*About this exercise*: Write out exactly the lines of the entries below from the one holding "λ w, let '(a, w') := m w in k a w'." to the one holding "Definition KV_get (t : Z) (k : string) : M", inclusive, and leave out all other lines.

*Data listing*:
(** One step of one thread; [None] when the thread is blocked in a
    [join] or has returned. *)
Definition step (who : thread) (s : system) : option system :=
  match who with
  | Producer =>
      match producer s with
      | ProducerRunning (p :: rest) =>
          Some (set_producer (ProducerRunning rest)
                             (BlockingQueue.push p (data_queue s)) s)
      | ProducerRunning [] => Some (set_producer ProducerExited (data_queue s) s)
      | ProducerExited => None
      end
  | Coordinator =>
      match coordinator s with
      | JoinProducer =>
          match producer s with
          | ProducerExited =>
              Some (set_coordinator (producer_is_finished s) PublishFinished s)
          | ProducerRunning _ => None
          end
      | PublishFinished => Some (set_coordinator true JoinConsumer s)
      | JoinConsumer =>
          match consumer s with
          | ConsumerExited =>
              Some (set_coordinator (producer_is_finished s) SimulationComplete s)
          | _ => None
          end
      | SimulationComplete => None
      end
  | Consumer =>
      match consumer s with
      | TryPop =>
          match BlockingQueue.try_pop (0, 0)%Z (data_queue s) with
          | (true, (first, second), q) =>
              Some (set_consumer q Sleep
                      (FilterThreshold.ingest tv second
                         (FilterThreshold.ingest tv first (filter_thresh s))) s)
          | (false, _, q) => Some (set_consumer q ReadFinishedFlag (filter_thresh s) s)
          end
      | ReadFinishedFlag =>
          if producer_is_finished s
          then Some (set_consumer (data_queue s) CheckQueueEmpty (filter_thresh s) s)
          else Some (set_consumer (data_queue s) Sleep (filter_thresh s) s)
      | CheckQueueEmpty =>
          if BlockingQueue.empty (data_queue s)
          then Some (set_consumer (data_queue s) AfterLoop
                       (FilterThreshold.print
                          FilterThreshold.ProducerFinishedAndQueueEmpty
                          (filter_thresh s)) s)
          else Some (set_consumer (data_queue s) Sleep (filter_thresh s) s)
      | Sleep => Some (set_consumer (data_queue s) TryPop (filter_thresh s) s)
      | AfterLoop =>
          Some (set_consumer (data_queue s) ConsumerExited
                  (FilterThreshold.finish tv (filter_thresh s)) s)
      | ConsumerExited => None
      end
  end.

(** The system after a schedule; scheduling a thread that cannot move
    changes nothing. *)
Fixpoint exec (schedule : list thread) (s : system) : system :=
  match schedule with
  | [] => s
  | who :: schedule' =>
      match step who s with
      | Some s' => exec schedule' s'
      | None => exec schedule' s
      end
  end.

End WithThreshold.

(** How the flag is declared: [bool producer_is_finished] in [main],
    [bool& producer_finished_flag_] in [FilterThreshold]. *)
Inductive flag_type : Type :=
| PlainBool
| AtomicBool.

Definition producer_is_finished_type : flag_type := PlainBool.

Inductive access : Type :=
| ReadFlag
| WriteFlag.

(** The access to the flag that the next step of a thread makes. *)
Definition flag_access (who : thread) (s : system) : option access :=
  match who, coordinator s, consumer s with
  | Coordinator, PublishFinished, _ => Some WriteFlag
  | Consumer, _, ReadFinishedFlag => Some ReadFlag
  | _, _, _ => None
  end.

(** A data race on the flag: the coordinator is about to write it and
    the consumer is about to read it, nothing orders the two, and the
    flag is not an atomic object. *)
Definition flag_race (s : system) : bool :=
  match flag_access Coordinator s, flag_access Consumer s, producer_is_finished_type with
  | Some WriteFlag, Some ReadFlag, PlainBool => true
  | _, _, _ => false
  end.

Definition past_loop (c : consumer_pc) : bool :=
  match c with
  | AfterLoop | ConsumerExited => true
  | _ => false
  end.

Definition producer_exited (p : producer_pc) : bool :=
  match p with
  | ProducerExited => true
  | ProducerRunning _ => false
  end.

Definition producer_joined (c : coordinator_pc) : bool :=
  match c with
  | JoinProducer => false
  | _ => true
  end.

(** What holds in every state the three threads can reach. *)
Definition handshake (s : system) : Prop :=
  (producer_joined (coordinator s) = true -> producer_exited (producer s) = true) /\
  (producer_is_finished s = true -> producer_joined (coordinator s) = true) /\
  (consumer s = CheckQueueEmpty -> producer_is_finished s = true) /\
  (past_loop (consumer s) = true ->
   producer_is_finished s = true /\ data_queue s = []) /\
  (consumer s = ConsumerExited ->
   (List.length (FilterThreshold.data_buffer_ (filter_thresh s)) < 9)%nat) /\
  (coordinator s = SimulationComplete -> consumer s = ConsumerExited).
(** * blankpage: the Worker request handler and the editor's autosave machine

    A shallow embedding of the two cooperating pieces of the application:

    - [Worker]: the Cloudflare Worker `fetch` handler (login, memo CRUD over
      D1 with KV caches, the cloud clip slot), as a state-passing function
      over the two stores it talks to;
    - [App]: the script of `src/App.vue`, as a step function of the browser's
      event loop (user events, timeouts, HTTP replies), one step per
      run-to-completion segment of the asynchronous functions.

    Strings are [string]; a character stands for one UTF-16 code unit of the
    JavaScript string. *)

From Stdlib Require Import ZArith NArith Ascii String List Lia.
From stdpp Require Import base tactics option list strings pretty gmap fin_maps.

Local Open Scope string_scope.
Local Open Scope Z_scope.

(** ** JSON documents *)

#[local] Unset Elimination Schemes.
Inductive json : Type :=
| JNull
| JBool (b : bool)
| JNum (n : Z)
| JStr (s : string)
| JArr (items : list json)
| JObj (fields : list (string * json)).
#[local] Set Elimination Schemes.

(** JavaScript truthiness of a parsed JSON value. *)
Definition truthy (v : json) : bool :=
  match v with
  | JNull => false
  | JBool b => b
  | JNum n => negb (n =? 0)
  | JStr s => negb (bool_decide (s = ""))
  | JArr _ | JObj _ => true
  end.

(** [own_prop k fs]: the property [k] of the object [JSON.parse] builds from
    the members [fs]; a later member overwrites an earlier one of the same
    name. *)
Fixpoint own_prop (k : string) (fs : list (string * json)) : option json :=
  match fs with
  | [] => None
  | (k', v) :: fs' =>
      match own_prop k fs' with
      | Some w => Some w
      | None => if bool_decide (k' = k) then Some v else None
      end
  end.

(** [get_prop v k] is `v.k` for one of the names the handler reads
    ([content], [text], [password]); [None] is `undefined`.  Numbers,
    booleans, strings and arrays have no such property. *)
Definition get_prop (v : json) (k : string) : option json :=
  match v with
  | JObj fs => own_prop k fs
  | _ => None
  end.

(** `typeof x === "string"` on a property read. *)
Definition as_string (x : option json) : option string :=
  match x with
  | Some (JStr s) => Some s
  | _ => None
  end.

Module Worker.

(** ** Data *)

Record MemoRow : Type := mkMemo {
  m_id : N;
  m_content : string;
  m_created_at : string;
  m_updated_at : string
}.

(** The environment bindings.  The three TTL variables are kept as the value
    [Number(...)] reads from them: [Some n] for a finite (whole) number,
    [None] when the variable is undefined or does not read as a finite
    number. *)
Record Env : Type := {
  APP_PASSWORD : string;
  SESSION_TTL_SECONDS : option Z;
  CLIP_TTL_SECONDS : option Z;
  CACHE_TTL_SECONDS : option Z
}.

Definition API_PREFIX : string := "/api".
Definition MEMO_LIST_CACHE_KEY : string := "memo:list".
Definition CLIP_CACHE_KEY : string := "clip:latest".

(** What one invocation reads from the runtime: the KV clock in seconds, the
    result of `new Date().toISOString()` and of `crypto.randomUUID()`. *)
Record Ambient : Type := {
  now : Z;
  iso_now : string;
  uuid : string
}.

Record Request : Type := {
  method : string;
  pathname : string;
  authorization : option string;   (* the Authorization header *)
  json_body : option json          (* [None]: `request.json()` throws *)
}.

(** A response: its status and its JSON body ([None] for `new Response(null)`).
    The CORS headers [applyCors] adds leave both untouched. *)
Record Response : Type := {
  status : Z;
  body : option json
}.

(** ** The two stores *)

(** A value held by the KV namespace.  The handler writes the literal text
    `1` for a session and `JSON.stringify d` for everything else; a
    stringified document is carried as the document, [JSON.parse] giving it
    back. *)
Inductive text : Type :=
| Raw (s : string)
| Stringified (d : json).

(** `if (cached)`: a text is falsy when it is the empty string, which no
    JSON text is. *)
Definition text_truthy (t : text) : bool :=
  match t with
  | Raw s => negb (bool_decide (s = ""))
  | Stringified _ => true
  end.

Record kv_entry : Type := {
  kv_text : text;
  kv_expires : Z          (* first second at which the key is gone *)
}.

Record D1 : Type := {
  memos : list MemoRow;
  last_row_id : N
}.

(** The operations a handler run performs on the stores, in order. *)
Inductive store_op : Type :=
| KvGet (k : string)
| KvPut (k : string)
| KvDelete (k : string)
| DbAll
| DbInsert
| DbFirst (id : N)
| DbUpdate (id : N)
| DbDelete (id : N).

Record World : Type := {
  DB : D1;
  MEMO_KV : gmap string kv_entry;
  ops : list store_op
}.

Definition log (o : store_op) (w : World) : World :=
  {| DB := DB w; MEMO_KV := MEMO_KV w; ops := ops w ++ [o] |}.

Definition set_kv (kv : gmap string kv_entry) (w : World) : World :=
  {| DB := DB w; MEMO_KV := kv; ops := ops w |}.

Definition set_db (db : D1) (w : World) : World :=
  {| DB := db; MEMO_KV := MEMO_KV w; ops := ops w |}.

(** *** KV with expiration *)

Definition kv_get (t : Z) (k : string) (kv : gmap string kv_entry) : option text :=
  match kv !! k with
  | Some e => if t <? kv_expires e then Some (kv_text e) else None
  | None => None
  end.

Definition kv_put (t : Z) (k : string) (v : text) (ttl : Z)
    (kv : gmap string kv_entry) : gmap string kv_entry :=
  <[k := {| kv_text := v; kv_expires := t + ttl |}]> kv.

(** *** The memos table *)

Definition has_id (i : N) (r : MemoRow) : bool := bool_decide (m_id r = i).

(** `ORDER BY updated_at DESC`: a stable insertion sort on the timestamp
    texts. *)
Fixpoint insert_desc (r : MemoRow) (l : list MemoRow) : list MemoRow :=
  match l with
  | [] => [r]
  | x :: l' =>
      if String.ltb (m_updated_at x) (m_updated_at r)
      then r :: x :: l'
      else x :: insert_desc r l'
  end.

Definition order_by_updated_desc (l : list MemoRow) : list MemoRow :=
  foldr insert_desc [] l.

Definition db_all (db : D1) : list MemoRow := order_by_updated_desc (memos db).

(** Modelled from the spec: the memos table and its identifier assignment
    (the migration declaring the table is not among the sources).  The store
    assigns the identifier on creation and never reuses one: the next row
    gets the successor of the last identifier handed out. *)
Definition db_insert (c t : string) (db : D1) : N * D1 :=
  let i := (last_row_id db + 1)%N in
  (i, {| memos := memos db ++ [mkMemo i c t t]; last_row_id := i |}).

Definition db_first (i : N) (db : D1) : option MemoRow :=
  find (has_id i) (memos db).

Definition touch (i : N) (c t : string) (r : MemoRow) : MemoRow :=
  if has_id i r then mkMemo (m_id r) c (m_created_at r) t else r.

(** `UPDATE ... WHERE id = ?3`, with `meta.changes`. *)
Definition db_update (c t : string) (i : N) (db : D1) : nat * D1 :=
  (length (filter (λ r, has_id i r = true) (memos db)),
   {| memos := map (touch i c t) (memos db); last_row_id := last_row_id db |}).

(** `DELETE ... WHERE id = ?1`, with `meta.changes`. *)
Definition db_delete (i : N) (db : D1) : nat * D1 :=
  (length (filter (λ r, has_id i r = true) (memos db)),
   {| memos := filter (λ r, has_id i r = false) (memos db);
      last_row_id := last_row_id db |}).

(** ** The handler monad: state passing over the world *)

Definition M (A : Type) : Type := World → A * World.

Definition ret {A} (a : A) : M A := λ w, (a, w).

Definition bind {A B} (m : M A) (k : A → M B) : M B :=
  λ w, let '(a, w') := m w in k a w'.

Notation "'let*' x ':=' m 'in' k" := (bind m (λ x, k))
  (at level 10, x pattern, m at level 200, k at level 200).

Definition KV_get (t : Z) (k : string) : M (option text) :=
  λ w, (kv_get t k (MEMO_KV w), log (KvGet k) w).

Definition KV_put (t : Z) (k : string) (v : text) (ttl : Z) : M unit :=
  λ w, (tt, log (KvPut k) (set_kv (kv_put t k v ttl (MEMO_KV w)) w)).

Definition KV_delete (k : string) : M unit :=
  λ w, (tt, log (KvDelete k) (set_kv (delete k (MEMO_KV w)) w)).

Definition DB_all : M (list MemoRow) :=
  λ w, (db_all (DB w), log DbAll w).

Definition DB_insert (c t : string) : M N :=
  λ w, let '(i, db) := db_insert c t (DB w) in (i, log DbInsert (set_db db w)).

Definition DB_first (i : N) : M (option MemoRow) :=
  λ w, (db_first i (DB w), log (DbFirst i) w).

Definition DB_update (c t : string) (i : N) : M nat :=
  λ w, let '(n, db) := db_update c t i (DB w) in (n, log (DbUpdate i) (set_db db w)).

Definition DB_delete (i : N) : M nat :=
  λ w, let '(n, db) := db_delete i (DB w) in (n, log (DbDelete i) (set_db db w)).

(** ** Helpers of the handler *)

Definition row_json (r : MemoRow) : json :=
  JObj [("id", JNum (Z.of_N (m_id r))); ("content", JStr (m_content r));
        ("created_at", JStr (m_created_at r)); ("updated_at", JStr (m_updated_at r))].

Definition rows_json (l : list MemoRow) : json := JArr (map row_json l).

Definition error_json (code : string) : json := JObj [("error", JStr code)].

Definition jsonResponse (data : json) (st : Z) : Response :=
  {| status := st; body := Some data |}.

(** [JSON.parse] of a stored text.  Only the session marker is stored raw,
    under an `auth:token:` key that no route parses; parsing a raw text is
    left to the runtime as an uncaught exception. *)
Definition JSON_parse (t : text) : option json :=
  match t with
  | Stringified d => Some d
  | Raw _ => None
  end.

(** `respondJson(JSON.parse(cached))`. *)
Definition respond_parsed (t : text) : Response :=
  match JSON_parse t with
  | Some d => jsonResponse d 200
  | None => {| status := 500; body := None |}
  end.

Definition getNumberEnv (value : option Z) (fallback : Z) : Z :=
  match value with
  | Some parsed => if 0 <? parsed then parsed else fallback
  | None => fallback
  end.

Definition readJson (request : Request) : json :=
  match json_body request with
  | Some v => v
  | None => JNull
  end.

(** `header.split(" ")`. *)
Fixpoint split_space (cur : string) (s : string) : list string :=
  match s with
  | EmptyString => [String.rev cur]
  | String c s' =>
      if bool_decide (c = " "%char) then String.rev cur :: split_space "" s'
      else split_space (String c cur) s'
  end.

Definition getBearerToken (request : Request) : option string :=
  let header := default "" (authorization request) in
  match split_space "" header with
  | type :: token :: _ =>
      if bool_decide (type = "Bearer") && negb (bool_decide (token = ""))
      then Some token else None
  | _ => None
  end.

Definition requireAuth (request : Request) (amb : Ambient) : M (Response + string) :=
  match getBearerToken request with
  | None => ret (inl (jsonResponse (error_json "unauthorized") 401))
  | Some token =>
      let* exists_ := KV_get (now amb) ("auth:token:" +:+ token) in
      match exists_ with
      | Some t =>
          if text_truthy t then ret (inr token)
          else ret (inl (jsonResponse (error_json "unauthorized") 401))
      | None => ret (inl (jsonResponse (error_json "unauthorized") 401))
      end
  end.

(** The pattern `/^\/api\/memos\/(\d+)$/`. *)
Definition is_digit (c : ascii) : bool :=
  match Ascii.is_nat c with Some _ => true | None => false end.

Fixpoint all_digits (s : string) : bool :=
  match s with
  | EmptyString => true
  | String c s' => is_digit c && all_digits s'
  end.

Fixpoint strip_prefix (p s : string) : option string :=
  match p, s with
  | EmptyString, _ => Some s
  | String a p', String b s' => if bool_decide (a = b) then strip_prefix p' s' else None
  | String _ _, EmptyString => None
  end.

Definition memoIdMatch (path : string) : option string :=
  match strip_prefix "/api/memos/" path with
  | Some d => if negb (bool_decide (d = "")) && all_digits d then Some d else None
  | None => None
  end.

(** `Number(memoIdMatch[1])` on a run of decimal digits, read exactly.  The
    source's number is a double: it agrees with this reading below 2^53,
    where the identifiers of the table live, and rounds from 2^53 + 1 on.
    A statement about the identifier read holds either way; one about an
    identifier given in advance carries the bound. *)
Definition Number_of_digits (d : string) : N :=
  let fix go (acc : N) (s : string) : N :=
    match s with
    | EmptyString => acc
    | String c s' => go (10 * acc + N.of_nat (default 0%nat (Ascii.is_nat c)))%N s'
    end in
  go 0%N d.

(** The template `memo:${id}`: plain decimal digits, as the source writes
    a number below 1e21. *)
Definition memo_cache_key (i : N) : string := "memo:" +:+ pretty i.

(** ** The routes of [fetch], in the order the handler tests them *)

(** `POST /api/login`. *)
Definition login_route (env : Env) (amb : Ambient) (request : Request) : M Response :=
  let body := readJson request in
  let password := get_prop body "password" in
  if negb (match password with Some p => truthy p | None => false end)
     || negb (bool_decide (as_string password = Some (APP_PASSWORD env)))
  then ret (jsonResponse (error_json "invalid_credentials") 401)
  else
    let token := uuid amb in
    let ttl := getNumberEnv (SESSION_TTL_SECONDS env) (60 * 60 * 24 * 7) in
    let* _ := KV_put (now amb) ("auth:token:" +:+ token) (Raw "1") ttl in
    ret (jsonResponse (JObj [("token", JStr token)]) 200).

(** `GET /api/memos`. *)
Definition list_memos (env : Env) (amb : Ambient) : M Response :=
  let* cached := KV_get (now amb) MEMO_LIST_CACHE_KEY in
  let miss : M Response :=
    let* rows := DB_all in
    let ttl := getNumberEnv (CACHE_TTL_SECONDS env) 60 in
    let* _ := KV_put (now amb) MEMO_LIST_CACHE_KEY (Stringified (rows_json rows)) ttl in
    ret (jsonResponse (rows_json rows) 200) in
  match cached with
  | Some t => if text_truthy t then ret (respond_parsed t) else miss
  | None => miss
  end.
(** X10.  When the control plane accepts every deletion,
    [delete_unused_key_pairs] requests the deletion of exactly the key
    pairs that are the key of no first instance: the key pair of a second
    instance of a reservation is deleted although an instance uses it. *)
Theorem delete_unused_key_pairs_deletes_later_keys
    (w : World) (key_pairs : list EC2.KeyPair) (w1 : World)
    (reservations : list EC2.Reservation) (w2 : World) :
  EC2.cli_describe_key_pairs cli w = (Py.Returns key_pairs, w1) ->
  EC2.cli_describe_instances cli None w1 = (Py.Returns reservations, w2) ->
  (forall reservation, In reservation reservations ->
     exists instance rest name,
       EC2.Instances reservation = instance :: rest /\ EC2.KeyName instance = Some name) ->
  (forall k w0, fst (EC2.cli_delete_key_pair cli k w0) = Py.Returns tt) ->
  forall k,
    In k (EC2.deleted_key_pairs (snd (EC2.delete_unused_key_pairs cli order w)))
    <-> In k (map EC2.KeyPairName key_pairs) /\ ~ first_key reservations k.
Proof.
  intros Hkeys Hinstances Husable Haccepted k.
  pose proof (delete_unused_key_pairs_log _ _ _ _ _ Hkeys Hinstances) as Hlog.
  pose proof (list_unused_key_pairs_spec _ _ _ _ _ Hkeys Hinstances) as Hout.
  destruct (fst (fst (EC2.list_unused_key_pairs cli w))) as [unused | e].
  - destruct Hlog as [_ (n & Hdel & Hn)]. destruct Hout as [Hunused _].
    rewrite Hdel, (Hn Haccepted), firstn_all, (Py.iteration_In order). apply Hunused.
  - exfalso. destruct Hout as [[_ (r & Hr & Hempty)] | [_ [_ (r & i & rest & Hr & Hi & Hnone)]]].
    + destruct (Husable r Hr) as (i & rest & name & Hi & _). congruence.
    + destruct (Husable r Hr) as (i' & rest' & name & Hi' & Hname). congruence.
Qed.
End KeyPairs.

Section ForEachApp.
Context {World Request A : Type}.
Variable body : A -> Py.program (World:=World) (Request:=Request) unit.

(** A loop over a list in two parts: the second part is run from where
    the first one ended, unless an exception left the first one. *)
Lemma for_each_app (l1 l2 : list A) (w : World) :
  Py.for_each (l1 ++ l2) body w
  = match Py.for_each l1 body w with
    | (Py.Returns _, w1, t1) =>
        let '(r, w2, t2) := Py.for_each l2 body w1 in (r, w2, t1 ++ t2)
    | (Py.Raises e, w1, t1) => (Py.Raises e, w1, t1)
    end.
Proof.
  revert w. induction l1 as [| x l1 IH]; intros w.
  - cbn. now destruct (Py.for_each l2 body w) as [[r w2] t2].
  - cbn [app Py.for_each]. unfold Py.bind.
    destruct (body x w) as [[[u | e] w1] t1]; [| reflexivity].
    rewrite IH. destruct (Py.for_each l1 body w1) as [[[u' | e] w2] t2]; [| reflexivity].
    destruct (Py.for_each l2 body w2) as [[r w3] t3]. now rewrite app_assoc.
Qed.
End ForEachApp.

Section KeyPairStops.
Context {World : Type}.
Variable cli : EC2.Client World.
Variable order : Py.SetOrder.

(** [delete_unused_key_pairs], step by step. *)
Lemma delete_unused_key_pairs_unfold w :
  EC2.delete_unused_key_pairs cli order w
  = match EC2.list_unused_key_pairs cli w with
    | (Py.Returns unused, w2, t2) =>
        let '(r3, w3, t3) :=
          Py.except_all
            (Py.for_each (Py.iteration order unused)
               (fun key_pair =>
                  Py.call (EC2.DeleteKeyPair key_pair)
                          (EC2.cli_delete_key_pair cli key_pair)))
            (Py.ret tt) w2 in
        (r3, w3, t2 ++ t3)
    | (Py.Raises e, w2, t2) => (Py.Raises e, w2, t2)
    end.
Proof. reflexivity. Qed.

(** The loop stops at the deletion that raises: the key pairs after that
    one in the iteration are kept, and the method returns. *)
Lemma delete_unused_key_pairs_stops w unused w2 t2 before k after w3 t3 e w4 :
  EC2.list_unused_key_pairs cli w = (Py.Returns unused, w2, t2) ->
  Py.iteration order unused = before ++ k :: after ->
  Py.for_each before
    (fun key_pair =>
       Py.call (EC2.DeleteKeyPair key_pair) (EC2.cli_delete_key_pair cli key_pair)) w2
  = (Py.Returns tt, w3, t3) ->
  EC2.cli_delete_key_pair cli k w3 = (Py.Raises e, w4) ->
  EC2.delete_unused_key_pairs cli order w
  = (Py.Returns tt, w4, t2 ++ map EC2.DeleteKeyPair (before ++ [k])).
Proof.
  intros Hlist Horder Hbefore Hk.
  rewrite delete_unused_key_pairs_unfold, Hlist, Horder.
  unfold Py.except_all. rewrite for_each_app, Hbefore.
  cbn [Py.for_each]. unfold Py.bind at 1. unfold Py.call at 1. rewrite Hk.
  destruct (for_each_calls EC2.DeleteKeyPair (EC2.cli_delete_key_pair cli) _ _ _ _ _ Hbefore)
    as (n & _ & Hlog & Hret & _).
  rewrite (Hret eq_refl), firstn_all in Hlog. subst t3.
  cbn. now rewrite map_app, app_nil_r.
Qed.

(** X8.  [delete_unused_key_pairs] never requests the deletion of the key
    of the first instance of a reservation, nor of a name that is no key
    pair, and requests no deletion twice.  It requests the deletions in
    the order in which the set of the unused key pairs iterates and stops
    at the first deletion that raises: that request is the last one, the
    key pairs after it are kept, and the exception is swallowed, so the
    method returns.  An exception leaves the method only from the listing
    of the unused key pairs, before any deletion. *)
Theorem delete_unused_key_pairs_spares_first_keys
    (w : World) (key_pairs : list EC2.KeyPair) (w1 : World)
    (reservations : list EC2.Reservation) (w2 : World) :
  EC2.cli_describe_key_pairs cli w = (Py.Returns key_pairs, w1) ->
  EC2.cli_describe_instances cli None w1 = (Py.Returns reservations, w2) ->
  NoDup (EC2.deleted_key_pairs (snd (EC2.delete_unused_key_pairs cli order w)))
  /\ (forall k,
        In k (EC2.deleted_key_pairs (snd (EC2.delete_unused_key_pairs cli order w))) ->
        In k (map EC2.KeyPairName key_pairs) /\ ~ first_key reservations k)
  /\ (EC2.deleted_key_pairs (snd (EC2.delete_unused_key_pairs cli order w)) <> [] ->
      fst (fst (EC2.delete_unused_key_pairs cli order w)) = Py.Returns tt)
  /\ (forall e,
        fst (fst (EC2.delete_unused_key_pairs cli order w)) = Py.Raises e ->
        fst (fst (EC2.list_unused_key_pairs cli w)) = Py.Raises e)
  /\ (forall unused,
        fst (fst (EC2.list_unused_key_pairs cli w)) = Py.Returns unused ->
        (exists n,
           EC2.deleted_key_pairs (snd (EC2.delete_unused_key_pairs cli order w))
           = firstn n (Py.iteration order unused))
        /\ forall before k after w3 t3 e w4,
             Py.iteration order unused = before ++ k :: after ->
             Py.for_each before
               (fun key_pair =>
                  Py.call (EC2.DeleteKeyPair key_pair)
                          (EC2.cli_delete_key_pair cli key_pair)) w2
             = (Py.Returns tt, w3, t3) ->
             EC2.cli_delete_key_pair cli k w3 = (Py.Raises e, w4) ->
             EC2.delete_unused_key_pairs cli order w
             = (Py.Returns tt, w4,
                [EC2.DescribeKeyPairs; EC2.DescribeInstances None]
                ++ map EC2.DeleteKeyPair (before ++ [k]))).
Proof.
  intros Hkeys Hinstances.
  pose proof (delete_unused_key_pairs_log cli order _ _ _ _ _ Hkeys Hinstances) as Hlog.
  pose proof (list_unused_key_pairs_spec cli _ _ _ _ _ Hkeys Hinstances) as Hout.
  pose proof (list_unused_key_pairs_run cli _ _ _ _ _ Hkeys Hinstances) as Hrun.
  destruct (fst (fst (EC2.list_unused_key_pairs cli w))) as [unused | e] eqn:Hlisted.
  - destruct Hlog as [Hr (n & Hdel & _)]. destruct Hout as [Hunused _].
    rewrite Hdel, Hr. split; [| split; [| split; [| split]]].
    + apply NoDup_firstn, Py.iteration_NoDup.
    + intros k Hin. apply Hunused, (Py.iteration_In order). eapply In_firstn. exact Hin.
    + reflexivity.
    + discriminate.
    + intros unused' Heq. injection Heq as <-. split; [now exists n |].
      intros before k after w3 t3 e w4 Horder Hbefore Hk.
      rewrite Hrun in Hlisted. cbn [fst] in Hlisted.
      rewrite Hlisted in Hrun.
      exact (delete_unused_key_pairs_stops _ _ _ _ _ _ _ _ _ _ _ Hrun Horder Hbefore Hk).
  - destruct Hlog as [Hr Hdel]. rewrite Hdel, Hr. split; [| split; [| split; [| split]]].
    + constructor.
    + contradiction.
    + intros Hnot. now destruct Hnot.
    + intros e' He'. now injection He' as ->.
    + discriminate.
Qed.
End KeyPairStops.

*Answer space*:
  λ w, let '(a, w') := m w in k a w'.

Notation "'let*' x ':=' m 'in' k" := (bind m (λ x, k))
  (at level 10, x pattern, m at level 200, k at level 200).

Definition KV_get (t : Z) (k : string) : M (option text) :=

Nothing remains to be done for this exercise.